*** Entries shown Section Begins ***
Definition initial : state := State None 0 [].

Section Server.

(** The deployment: how the [k]-th attempt ever made ends, and whether the
    operating system refuses to sleep for a given number of seconds. *)
Variable server : nat -> attempt.
Variable os_refuses : Z -> bool.

(** [time.sleep(secs)] for an int, [None] when it returns.  CPython turns
    the delay into a 64-bit count of nanoseconds (OverflowError when it does
    not fit), refuses a negative one (ValueError) and then asks the operating
    system, which may refuse a delay it finds too long (OSError); POSIX
    requires it to accept one of up to 31 days. *)
Definition sleep (secs : Z) : option exn :=
  if ((secs <? -9223372036) || (9223372036 <? secs))%Z then Some OverflowError
  else if (secs <? 0)%Z then Some (ValueError "sleep length must be non-negative")
  else if ((2678400 <? secs)%Z && os_refuses secs)%bool then Some OSError
  else None.

(** The body of the [for] loop, [iterations] rounds from [attempt_no] on. *)
Fixpoint connect_loop (iterations : nat) (attempt_no max_retries retry_delay : Z)
         (st : state) : outcome bool * state :=
  match iterations with
  | O => (Return false, st)
  | S iterations' =>
      let k := attempts st in
      let retry (st1 : state) :=
        if (attempt_no <? max_retries - 1)%Z then
          match sleep retry_delay with
          | Some e => (Raise e, st1)
          | None =>
              connect_loop iterations' (attempt_no + 1)%Z max_retries retry_delay
                           (State (client st1) (attempts st1) (slept st1 ++ [retry_delay]))
          end
        else (Return false, st1) in
      match server k with
      | ClientRaises Fatal => (Return false, State (client st) (S k) (slept st))
      | ClientRaises Retryable => retry (State (client st) (S k) (slept st))
      | PingRaises Fatal => (Return false, State (Some k) (S k) (slept st))
      | PingRaises Retryable => retry (State (Some k) (S k) (slept st))
      | PingOk => (Return true, State (Some k) (S k) (slept st))
      end
  end.

(** [connect(max_retries, retry_delay)] *)
Definition connect (max_retries retry_delay : Z) (st : state) : outcome bool * state :=
  connect_loop (Z.to_nat max_retries) 0 max_retries retry_delay st.

(** [get_client()]: connects, with the defaults, only when there is no
    client yet. *)
Definition get_client (st : state) : outcome (option nat) * state :=
  match client st with
  | Some c => (Return (Some c), st)
  | None =>
      match connect 3 2 st with
      | (Return _, st') => (Return (client st'), st')
      | (Raise e, st') => (Raise e, st')
      end
  end.

End Server.




End Connection.

(** ** Which payloads the extractors accept *)

(** [payload.get(k, {})] can be followed by another [.get] exactly when the
    entry is absent or a dict; [ref] must be absent or a str. *)
Definition dict_or_absent (o : option value) : bool :=
  match o with
  | None | Some (VDict _) => true
  | Some _ => false
  end.

Definition str_or_absent (o : option value) : bool :=
  match o with
  | None | Some (VStr _) => true
  | Some _ => false
  end.
(** X12: the figures "Current Step / Loss / Epoch" are shown exactly for a
    job whose status is "training" and that has at least one log entry, and
    they are those of the last entry, the loss with four and the epoch with
    two decimals; the loss chart has one point per log entry, in order, and
    is left out exactly when there is no entry (a missing log counts as
    empty); the figures of a running job and the Evaluate Model link never
    appear together. *)
Theorem progress_shows_last_log_entry (j : TrainingProgress.TrainingJob) :
  let pg := TrainingProgress.page_of j in
  (is_Some (TrainingProgress.current (TrainingProgress.summary pg)) <->
   TrainingProgress.status j = "training"%string /\ TrainingProgress.logs j <> []) /\
  (forall p, TrainingProgress.current (TrainingProgress.summary pg) = Some p ->
     exists earlier entry,
       TrainingProgress.logs j = earlier ++ [entry] /\
       TrainingProgress.current_step p = TrainingProgress.step entry /\
       TrainingProgress.current_loss p = Js.toFixed 4 (TrainingProgress.loss entry) /\
       TrainingProgress.current_epoch p = Js.toFixed 2 (TrainingProgress.epoch entry)) /\
  (TrainingProgress.loss_chart pg = None <-> TrainingProgress.logs j = []) /\
  (forall points, TrainingProgress.loss_chart pg = Some points ->
     points = map (fun entry => (TrainingProgress.step entry, TrainingProgress.loss entry))
                  (TrainingProgress.logs j)) /\
  (TrainingProgress.training_logs j = None -> TrainingProgress.logs j = []) /\
  (is_Some (TrainingProgress.actions pg) ->
   TrainingProgress.current (TrainingProgress.summary pg) = None).
Proof.
  intros pg. subst pg.
  cbn [TrainingProgress.page_of TrainingProgress.summary TrainingProgress.status_card
         TrainingProgress.current TrainingProgress.loss_chart TrainingProgress.actions].
  unfold TrainingProgress.progress_block, TrainingProgress.latestLog,
    TrainingProgress.evaluate_link, TrainingProgress.chartData.
  split; [|split; [|split; [|split; [|split]]]].
  - destruct (String.eqb_spec (TrainingProgress.status j) "training") as [Hs|Hs].
    + rewrite fmap_is_Some. split.
      * intros [entry He]. split; [exact Hs|]. intros Hnil. rewrite Hnil in He.
        discriminate.
      * intros [_ Hne]. destruct (TrainingProgress.logs j) as [|e l] using rev_ind;
          [contradiction|]. rewrite last_snoc. eauto.
    + split; [intros [? ?]; discriminate | intros [? _]; contradiction].
  - intros p. destruct (String.eqb (TrainingProgress.status j) "training");
      [|discriminate].
    destruct (TrainingProgress.logs j) as [|e l] using rev_ind; [discriminate|].
    rewrite last_snoc. intros [= <-]. exists l, e. auto.
  - destruct (TrainingProgress.logs j); cbn; split; congruence.
  - intros points. destruct (TrainingProgress.logs j); cbn; congruence.
  - intros Hn. unfold TrainingProgress.logs. rewrite Hn. reflexivity.
  - destruct (String.eqb_spec (TrainingProgress.status j) "completed") as [Hs|Hs];
      [|intros [? ?]; discriminate].
    intros _. rewrite Hs. reflexivity.
Qed.

(** ** The evaluation page over time *)

(** X13: once a start has failed, the evaluation page keeps showing that
    failure: a later start that succeeds stores the id of its evaluation but
    does not clear the error, and the error branch of the view comes first.
    The text of a failure is never empty, so a failure is never shown as
    "No evaluation found".  Without an earlier failure, a successful start
    shows the comparison of the new evaluation, except for an id of 0, which
    is falsy and shows "No evaluation found". *)
Theorem failed_start_stays_on_screen (err : Http.error) (id : Z)
    (st : EvaluationPage.state) :
  (exists message,
      message <> EmptyString /\
      EvaluationPage.render (EvaluationPage.startEvaluation (Err err) st) =
        EvaluationPage.ErrorView message /\
      EvaluationPage.render
        (EvaluationPage.startEvaluation (Ok id)
           (EvaluationPage.startEvaluation (Err err) st)) =
        EvaluationPage.ErrorView message) /\
  EvaluationPage.render (EvaluationPage.startEvaluation (Ok id) EvaluationPage.init) =
    (if id =? 0 then EvaluationPage.NoEvaluation else EvaluationPage.Comparison id).
Proof.
  split; [|reflexivity].
  exists (EvaluationPage.error_message err).
  assert (Hne : Js.truthy_string (EvaluationPage.error_message err) = true).
  { unfold EvaluationPage.error_message. destruct (_ && _); [reflexivity|].
    by apply or_string_truthy. }
  cbn [EvaluationPage.startEvaluation EvaluationPage.error].
  unfold EvaluationPage.render.
  cbn [EvaluationPage.loading EvaluationPage.error].
  destruct (EvaluationPage.error_message err) as [|c m]; [discriminate|].
  split; [discriminate | split; reflexivity].
Qed.

(** ** The datasets page *)

(** X14: after the list has been fetched, the page shows one row per
    dataset, in the order of the server, each with its name and a Delete
    button for its own id; a fetch that fails keeps the list that was
    shown; an empty list shows "No datasets uploaded yet". *)
Theorem datasets_table_lists_every_dataset
    (answer : option (list DatasetsPage.Dataset)) (st : DatasetsPage.state) :
  let st1 := DatasetsPage.fetchDatasets answer st in
  let ds := default (DatasetsPage.datasets st) answer in
  DatasetsPage.datasets st1 = ds /\
  (ds = [] <-> DatasetsPage.body (DatasetsPage.render st1) = DatasetsPage.NoDatasets) /\
  (forall rows,
      DatasetsPage.body (DatasetsPage.render st1) = DatasetsPage.Table rows ->
      length rows = length ds /\
      map DatasetsPage.name_cell rows = map DatasetsPage.name ds /\
      map DatasetsPage.delete_button rows = map DatasetsPage.id ds).
Proof.
  intros st1 ds. subst st1 ds.
  unfold DatasetsPage.render, DatasetsPage.fetchDatasets.
  cbn [DatasetsPage.body DatasetsPage.loading DatasetsPage.datasets].
  split; [reflexivity|].
  destruct (default (DatasetsPage.datasets st) answer) as [|d ds] eqn:Hd.
  - split; [split; reflexivity | discriminate].
  - split; [split; discriminate|].
    intros rows [= <-].
    change (DatasetsPage.row_of d :: map DatasetsPage.row_of ds)
      with (map DatasetsPage.row_of (d :: ds)).
    rewrite length_map, !map_map. auto.
Qed.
*** Entries shown Section Ends ***
Task to complete — Your answer should consist of the lines above that hold the word "system".

Written response —
    operating system refuses to sleep for a given number of seconds. *)
    system, which may refuse a delay it finds too long (OSError); POSIX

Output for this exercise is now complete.